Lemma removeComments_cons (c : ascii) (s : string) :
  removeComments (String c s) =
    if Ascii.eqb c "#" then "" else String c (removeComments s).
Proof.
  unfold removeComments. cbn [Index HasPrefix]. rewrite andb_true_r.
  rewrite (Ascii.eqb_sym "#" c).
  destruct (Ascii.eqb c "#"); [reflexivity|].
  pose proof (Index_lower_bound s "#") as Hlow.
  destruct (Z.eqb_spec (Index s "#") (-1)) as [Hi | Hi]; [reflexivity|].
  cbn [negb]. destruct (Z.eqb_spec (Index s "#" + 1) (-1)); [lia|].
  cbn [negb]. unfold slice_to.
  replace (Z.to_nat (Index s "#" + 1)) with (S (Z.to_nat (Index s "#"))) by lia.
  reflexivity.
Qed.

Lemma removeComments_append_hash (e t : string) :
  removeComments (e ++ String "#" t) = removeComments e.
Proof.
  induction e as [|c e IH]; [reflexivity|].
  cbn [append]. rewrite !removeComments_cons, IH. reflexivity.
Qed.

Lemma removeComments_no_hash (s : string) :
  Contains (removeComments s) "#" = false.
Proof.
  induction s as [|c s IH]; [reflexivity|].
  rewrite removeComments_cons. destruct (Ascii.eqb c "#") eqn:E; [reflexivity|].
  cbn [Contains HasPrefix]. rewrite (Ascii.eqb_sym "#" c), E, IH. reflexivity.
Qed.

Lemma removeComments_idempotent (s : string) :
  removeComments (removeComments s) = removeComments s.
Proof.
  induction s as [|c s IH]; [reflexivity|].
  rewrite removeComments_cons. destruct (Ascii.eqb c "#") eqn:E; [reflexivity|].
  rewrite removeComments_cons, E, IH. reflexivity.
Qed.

+++

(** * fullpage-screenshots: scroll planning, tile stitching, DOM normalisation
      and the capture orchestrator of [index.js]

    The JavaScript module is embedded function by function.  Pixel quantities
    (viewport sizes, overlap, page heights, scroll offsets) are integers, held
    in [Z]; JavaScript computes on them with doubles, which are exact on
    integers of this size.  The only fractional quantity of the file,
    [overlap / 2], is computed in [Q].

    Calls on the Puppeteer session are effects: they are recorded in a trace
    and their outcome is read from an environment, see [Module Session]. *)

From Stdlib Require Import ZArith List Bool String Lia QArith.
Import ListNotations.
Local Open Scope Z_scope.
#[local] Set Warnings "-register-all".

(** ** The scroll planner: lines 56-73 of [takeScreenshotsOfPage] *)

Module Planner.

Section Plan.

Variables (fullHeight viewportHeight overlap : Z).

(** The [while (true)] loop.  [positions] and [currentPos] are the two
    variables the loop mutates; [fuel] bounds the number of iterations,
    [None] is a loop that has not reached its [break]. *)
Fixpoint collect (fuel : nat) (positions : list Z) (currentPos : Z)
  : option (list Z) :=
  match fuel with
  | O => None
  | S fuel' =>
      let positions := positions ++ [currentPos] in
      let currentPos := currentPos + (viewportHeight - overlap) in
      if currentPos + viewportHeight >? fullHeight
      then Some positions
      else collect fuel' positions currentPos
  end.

+++

Scan the records above for the word "currentPos". Copy each line that has it.

(** The [while (true)] loop.  [positions] and [currentPos] are the two
Fixpoint collect (fuel : nat) (positions : list Z) (currentPos : Z)
      let positions := positions ++ [currentPos] in
      let currentPos := currentPos + (viewportHeight - overlap) in
      if currentPos + viewportHeight >? fullHeight
      else collect fuel' positions currentPos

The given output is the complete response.